Europa Press/Contacto/Hasan Mrad
MADRID 10 set. (EUROPA PRESS) -
O governo da Tunísia disse nesta quarta-feira que o segundo ataque contra a Sumud Global Flotilla, realizado no dia anterior, "foi premeditado", apesar de ter descartado, após o primeiro incidente desse tipo em seu litoral, uma ação "hostil" ou "externa", e prometeu "esclarecer" o que aconteceu.
O Ministério do Interior disse que já está realizando "todas as investigações necessárias para esclarecer todos os fatos para que o público, não apenas na Tunísia, mas em todo o mundo, possa saber quem planejou esse ataque, quem estava envolvido e quem o executou", diz uma breve declaração.

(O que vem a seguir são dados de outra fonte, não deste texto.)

(* ===== verification/Paging.v ===== *)
(** * Paging (kernel/paging.c and kernel/vmm.c)

    Two-level page directories.  [pmm_alloc_page], which [include/pmm.h]
    declares and no source file defines, is the interface [PageAllocator] with
    the laws [PageAllocatorSpec]; [Pmm.alloc_frame] implements them.  The
    correctness criterion is the hardware's: [Mmu.mmu_walk] translates an address as
    the i386 does from CR3, and the theorems say what [init_paging],
    [map_page] and [unmap_page] do to that translation.

    CR3 holds a directory, [pd_ptr], and not a number: [kernel_page_dir] is an object
    without an [aligned(4096)], and the processor drops the low 12 bits of its
    address, so the theorems stand for an image in which the linker puts it at the
    start of a page. *)

From S2P Require Import Prelude Memory Types Machine Mmu Screen Pmm.
Import ScreenH PagingH.

(** ** The interface to the page allocator *)

Class PageAllocator := pmm_alloc_page : K Z.

(** The allocator changes its own state and the console only. *)
Definition alloc_only (k k' : kernel) : Prop :=
  k' = set_pmm (k_pmm k') (with_console (k_screen k') (k_io k') k).

Lemma alloc_only_paging k k' : alloc_only k k' → k_paging k' = k_paging k.
Proof. unfold alloc_only. by intros ->. Qed.

Lemma alloc_only_set s k k' :
  alloc_only k k' →
  set_paging s k' = set_paging s (set_pmm (k_pmm k') (with_console (k_screen k') (k_io k') k)).
Proof. unfold alloc_only. intros H. by rewrite H at 1. Qed.

Lemma alloc_only_frame k k' :
  alloc_only k k' →
  k' = set_paging (k_paging k') (set_pmm (k_pmm k') (with_console (k_screen k') (k_io k') k)).
Proof. intros H. rewrite (alloc_only_paging _ _ H). unfold alloc_only in H. rewrite H at 1. by destruct k. Qed.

A flotilha alegou que duas de suas embarcações foram alvo de ataques de drones na segunda e na terça-feira. Após o primeiro desses relatos, a Guarda Costeira negou que tenha sido um ataque de drone, dizendo que as chamas se originaram "de um dos coletes salva-vidas do navio, de um isqueiro ou de uma ponta de cigarro".
Apesar dos ataques, a flotilha está se preparando para zarpar do porto de Sidi Bou Said, próximo à capital da Tunísia, com cerca de 300 voluntários de até 44 países, incluindo a ativista sueca Greta Thunberg e a ex-prefeita de Barcelona Ada Colau, com a intenção de romper o bloqueio israelense a Gaza.
A ofensiva israelense, desencadeada após os ataques realizados em 7 de outubro de 2023 por várias facções palestinas, deixou até agora mais de 64.600 palestinos mortos, de acordo com as autoridades de Gaza, controladas pelo Movimento de Resistência Islâmica (Hamas), em meio a reclamações internacionais sobre as ações do exército israelense no enclave, especialmente o bloqueio à entrega de ajuda.